Unlike the Washington Senate’s bill, HB 1433 includes a private right of action that includes a rebuttable presumption of harm if there is a violation of this act. People can seek $10,000 in damages per violation or actual damages, whichever is higher, and any other relief the court thinks appropriate. The state attorney general is also empowered to bring enforcement actions and seek up to $25,000 per violation or 4% of the previous year’s revenue, whichever is higher. The attorney general may also seek restitution and any other equitable relief a court sees fit to provide. Finally, a new wrinkle for privacy bills. City and county prosecutors may bring actions in the same way the attorney general may, and this would provide a backstop if there is a lack of enforcement at the state level. It will be interesting to see if this provision migrates to other privacy bills. Interestingly, the bill states the statute of limitations to sue starts running when a violation or injury is found and not within an arbitrary, defined timeframe (e.g., five years.)

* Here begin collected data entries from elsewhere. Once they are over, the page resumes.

(* ===== verification/Netip.v ===== *)
(** net/netip, the standard-library address and prefix types pkg/packet and
    pkg/server use: [Addr], [Prefix] and the operations the source calls.
    Zones are not modelled (nothing decoded or configured here has one). *)

From S2P Require Import Prelude.
Local Open Scope Z_scope.

(** The zero [Addr], an IPv4 address, an IPv6 address (octets in network
    order). *)
Inductive Addr : Set :=
  | AddrZero
  | Addr4 (b : list Z)
  | Addr6 (b : list Z).

#[export] Instance Addr_eq_dec : EqDecision Addr.
Proof. solve_decision. Defined.

Definition IsValid (a : Addr) : bool := match a with AddrZero => false | _ => true end.
Definition Is4 (a : Addr) : bool := match a with Addr4 _ => true | _ => false end.
Definition Is6 (a : Addr) : bool := match a with Addr6 _ => true | _ => false end.
Definition BitLen (a : Addr) : Z :=
  match a with AddrZero => 0 | Addr4 _ => 32 | Addr6 _ => 128 end.

(** The ::ffff:0:0/96 prefix of an IPv4-mapped IPv6 address. *)
Definition v4in6 : bytes := [0; 0; 0; 0; 0; 0; 0; 0; 0; 0; 255; 255].
Definition Is4In6 (a : Addr) : bool :=
  match a with Addr6 b => bool_decide (take 12 b = v4in6) | _ => false end.

Definition As4 (a : Addr) : outcome bytes :=
  match a with
  | Addr4 b => Ok b
  | Addr6 b => if Is4In6 a then Ok (drop 12 b) else Panic
  | AddrZero => Panic
  end.

Definition As16 (a : Addr) : bytes :=
  match a with
  | AddrZero => replicate 16 0
  | Addr4 b => v4in6 ++ b
  | Addr6 b => b
  end.

Definition addr_ok (a : Addr) : Prop :=
  match a with AddrZero => True | Addr4 b => arr 4 b | Addr6 b => arr 16 b end.

(** fe80::/10 and 169.254.0.0/16. *)
Definition IsLinkLocalUnicast (a : Addr) : bool :=
  match a with
  | AddrZero => false
  | Addr4 b => bool_decide (take 2 b = [169; 254])
  | Addr6 b =>
      if Is4In6 a then bool_decide (take 2 (drop 12 b) = [169; 254])
      else match b with x :: y :: _ => (x =? 254) && (Z.land y 192 =? 128) | _ => false end
  end.

Record Prefix : Set := mkPrefix { p_addr : Addr; p_bits : Z }.

#[export] Instance Prefix_eq_dec : EqDecision Prefix.
Proof. solve_decision. Defined.

#[export] Instance Addr_countable : Countable Addr.
Proof.
  refine (inj_countable'
    (fun a => match a with AddrZero => (0, []) | Addr4 b => (1, b) | Addr6 b => (2, b) end)
    (fun '(k, b) => if k =? 0 then AddrZero else if k =? 1 then Addr4 b else Addr6 b) _).
  by intros [].
Defined.

#[export] Instance Prefix_countable : Countable Prefix.
Proof.
  refine (inj_countable' (fun p => (p_addr p, p_bits p)) (fun '(a, n) => mkPrefix a n) _).
  by intros [].
Defined.

(** [PrefixFrom] does not mask; a length out of range yields [Bits() = -1]. *)
Definition PrefixFrom (a : Addr) (bits : Z) : Prefix :=
  mkPrefix a (if IsValid a && (0 <=? bits) && (bits <=? BitLen a) then bits else -1).

(** One octet with all but its first [n] bits cleared. *)
Definition mask_octet (n : Z) (x : Z) : Z :=
  if n <=? 0 then 0 else if 8 <=? n then x else Z.shiftl (Z.shiftr x (8 - n)) (8 - n).

Fixpoint mask_bytes (n : Z) (b : bytes) : bytes :=
  match b with [] => [] | x :: b' => mask_octet n x :: mask_bytes (n - 8) b' end.

Definition mask_addr (n : Z) (a : Addr) : Addr :=
  match a with
  | AddrZero => AddrZero
  | Addr4 b => Addr4 (mask_bytes n b)
  | Addr6 b => Addr6 (mask_bytes n b)
  end.

Definition Masked (p : Prefix) : Prefix :=
  if (p_bits p <? 0) || (BitLen (p_addr p) <? p_bits p) || negb (IsValid (p_addr p))
  then mkPrefix AddrZero (-1)
  else mkPrefix (mask_addr (p_bits p) (p_addr p)) (p_bits p).

Definition PrefixIsValid (p : Prefix) : bool := 0 <=? p_bits p.

Definition addr_bytes (a : Addr) : bytes :=
  match a with AddrZero => [] | Addr4 b => b | Addr6 b => b end.

Definition Contains (p : Prefix) (a : Addr) : bool :=
  PrefixIsValid p && negb (BitLen (p_addr p) =? 0) && (BitLen (p_addr p) =? BitLen a) &&
  bool_decide (mask_bytes (p_bits p) (addr_bytes (p_addr p)) =
               mask_bytes (p_bits p) (addr_bytes a)).

(** The classes of addresses [IsGlobalUnicast] leaves out; an IPv4-mapped address
    is judged as the IPv4 address it carries. *)
Definition Unmap (a : Addr) : Addr :=
  match a with Addr6 b => if Is4In6 a then Addr4 (drop 12 b) else a | _ => a end.

Definition IsLoopback (a : Addr) : bool :=
  match Unmap a with
  | Addr4 b => nth 0 b 0 =? 127
  | Addr6 b => bool_decide (b = replicate 15 0 ++ [1])
  | AddrZero => false
  end.

Definition IsMulticast (a : Addr) : bool :=
  match Unmap a with
  | Addr4 b => Z.land (nth 0 b 0) 240 =? 224
  | Addr6 b => nth 0 b 0 =? 255
  | AddrZero => false
  end.

Definition IsGlobalUnicast (a : Addr) : bool :=
  match a with
  | AddrZero => false
  | Addr4 b => negb (bool_decide (b = [0; 0; 0; 0]) || bool_decide (b = [255; 255; 255; 255])) &&
      negb (IsLoopback a) && negb (IsMulticast a) && negb (IsLinkLocalUnicast a)
  | Addr6 b => negb (bool_decide (b = replicate 16 0)) &&
      negb (IsLoopback a) && negb (IsMulticast a) && negb (IsLinkLocalUnicast a)
  end.

(** [Addr.Compare]: by family, then by value. *)
Definition Addr_Compare (a b : Addr) : comparison :=
  match BitLen a ?= BitLen b with Eq => bytes_compare (addr_bytes a) (addr_bytes b) | c => c end.

(** [Prefix.Compare]: by the masked address, the length, the address. *)
Definition Prefix_Compare (p q : Prefix) : comparison :=
  match Addr_Compare (p_addr (Masked p)) (p_addr (Masked q)) with
  | Eq => match p_bits p ?= p_bits q with Eq => Addr_Compare (p_addr p) (p_addr q) | c => c end
  | c => c
  end.

(** ** Masking *)

Lemma length_mask_bytes (n : Z) (b : bytes) : length (mask_bytes n b) = length b.
Proof. revert n. induction b as [|x b IH]; intros n; simpl; [done|]. by rewrite IH. Qed.

Lemma mask_octet_ok (n x : Z) : byte_ok x -> byte_ok (mask_octet n x).
Proof.
  unfold byte_ok, mask_octet. intros H. destruct (Z.leb_spec n 0); [lia|].
  destruct (Z.leb_spec 8 n); [lia|].
  rewrite Z.shiftl_mul_pow2, Z.shiftr_div_pow2 by lia.
  assert (HP : 0 < 2 ^ (8 - n)) by (apply Z.pow_pos_nonneg; lia).
  pose proof (Z.div_mod x (2 ^ (8 - n)) ltac:(lia)).
  pose proof (Z.mod_pos_bound x (2 ^ (8 - n)) HP).
  pose proof (Z.div_pos x (2 ^ (8 - n)) ltac:(lia) HP). nia.
Qed.

Lemma mask_octet_min (n m x : Z) : mask_octet n (mask_octet m x) = mask_octet (Z.min n m) x.
Proof.
  assert (Hz : forall k, mask_octet k 0 = 0).
  { intros k. unfold mask_octet. rewrite Z.shiftr_0_l, Z.shiftl_0_l. by repeat case_match. }
  destruct (Z.leb_spec m 0) as [Hm|Hm].
  { assert (Hmin : forall k, k <= 0 -> mask_octet k x = 0).
    { intros k Hk. unfold mask_octet. rewrite (proj2 (Z.leb_le k 0)) by lia. done. }
    rewrite (Hmin m), (Hmin (Z.min n m)), Hz by lia. done. }
  unfold mask_octet. rewrite (proj2 (Z.leb_gt m 0)) by lia.
  destruct (Z.min_spec n m) as [[Hlt ->]|[Hle ->]];
    destruct (Z.leb_spec n 0), (Z.leb_spec 8 n), (Z.leb_spec 8 m); try lia; try done;
    rewrite ?(proj2 (Z.leb_gt m 0)) by lia; try done.
  all: apply Z.bits_inj'; intros i Hi; rewrite !Z.shiftl_spec by lia.
  all: destruct (Z.ltb_spec i (8 - n)); [rewrite !(Z.testbit_neg_r _ (i - (8 - n))) by lia|].
  all: rewrite ?Z.shiftr_spec, ?Z.shiftl_spec by lia.
  all: try (destruct (Z.ltb_spec i (8 - m)); [rewrite !Z.testbit_neg_r by lia; done|]).
  all: rewrite ?Z.shiftr_spec by lia; try done; try (f_equal; lia); try lia.
Qed.

Lemma mask_bytes_min (n m : Z) (b : bytes) :
  mask_bytes n (mask_bytes m b) = mask_bytes (Z.min n m) b.
Proof.
  revert n m. induction b as [|x b IH]; intros n m; simpl; [done|].
  rewrite mask_octet_min, IH. do 2 f_equal. lia.
Qed.

Lemma mask_bytes_idem (n : Z) (b : bytes) : mask_bytes n (mask_bytes n b) = mask_bytes n b.
Proof. rewrite mask_bytes_min. f_equal. lia. Qed.

Lemma mask_bytes_ok (n : Z) (b : bytes) : bytes_ok b -> bytes_ok (mask_bytes n b).
Proof.
  intros H. revert n. induction H as [|x b Hx Hb IH]; intros n; simpl; constructor;
    [by apply mask_octet_ok|apply IH].
Qed.

Lemma mask_bytes_nonpos (n : Z) (b : bytes) : n <= 0 -> mask_bytes n b = replicate (length b) 0.
Proof.
  revert n. induction b as [|x b IH]; intros n H; simpl; [done|].
  rewrite IH by lia. unfold mask_octet. rewrite (proj2 (Z.leb_le n 0)) by lia. done.
Qed.

Lemma Masked_idem (p : Prefix) : Masked (Masked p) = Masked p.
Proof.
  destruct p as [a n]. unfold Masked at 2 3. simpl.
  destruct (_ || _ || _) eqn:E; [done|].
  unfold Masked. simpl. destruct a as [|b|b]; simpl in *; rewrite ?E; try done;
    rewrite mask_bytes_idem; done.
Qed.

(** Only a whole octet can be kept at 255. *)
Lemma mask_octet_255 (n x : Z) : mask_octet n x = 255 -> 8 <= n.
Proof.
  unfold mask_octet. destruct (Z.leb_spec n 0), (Z.leb_spec 8 n); try lia. intros E.
  assert (Hb : Z.testbit (Z.shiftl (Z.shiftr x (8 - n)) (8 - n)) 0 = true) by (rewrite E; done).
  rewrite Z.shiftl_spec_low in Hb by lia. done.
Qed.

Lemma mask_bytes_take (k : nat) (n : Z) (b : bytes) : 8 * Z.of_nat k <= n -> take k (mask_bytes n b) = take k b.
Proof.
  revert n b. induction k as [|k IH]; intros n [|x b] Hn; cbn [take mask_bytes]; [done..|]. rewrite IH by lia.
  unfold mask_octet. rewrite (proj2 (Z.leb_gt n 0)), (proj2 (Z.leb_le 8 n)) by lia. done.
Qed.

Lemma mask_bytes_nth (k : nat) (n : Z) (b : bytes) : mask_bytes n b !! k = mask_octet (n - 8 * Z.of_nat k) <$> b !! k.
Proof.
  revert n b. induction k as [|k IH]; intros n [|x b]; try done.
  - cbn. do 2 f_equal. lia.
  - cbn [mask_bytes]. rewrite !lookup_cons_ne_0 by done. cbn [Nat.pred]. rewrite IH. do 2 f_equal. lia.
Qed.

(** Masking makes no address IPv4-mapped. *)
Lemma Masked_4in6 (p : Prefix) : Is4In6 (p_addr (Masked p)) = true -> Is4In6 (p_addr p) = true.
Proof.
  destruct p as [a n]. unfold Masked. cbn [p_addr p_bits]. destruct (_ || _ || _); [done|]. destruct a as [|b|b]; try done.
  cbn [mask_addr p_addr Is4In6]. rewrite !bool_decide_eq_true. intros E.
  assert (E11 : take 12 (mask_bytes n b) !! 11%nat = Some 255) by (rewrite E; done).
  apply lookup_take_Some in E11 as [E11 _]. rewrite mask_bytes_nth in E11. apply fmap_Some in E11 as (x & _ & Hx). symmetry in Hx.
  apply mask_octet_255 in Hx.
  rewrite <- E. symmetry. apply mask_bytes_take. lia.
Qed.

Finally, the bill preempts city and county privacy laws only to the extent they are weaker. And, interestingly, the People’s Privacy Act lacks the by now customary provisions exempting entities in compliance with other state or federal privacy regimes (e.g., Gramm-Leach-Bliley for financial services entities) and makes clear these entities will be required to comply with any requirements in this act that are above those imposed by another privacy framework.
And it must be mentioned, two of the Congressional stakeholders on privacy and data security hail from Washington state, and consideration and possible passage of a state law may limit their latitude on a federal bill they could support. Senator Maria Cantwell (D-WA) and Representative Cathy McMorris Rodgers (R-WA), who are the chair of the Senate Commerce, Science, and Transportation Committee and ranking member of the House Energy and Commerce Committee respectively, are expected to be involved in drafting their committee’s privacy bills, and a Washington state statute may affect their positions in much the same way as the “California Consumer Privacy Act” (CCPA) (AB 375) has informed a number of California Members’ position on privacy legislation, especially with respect to bills being seen as weaker than the CCPA.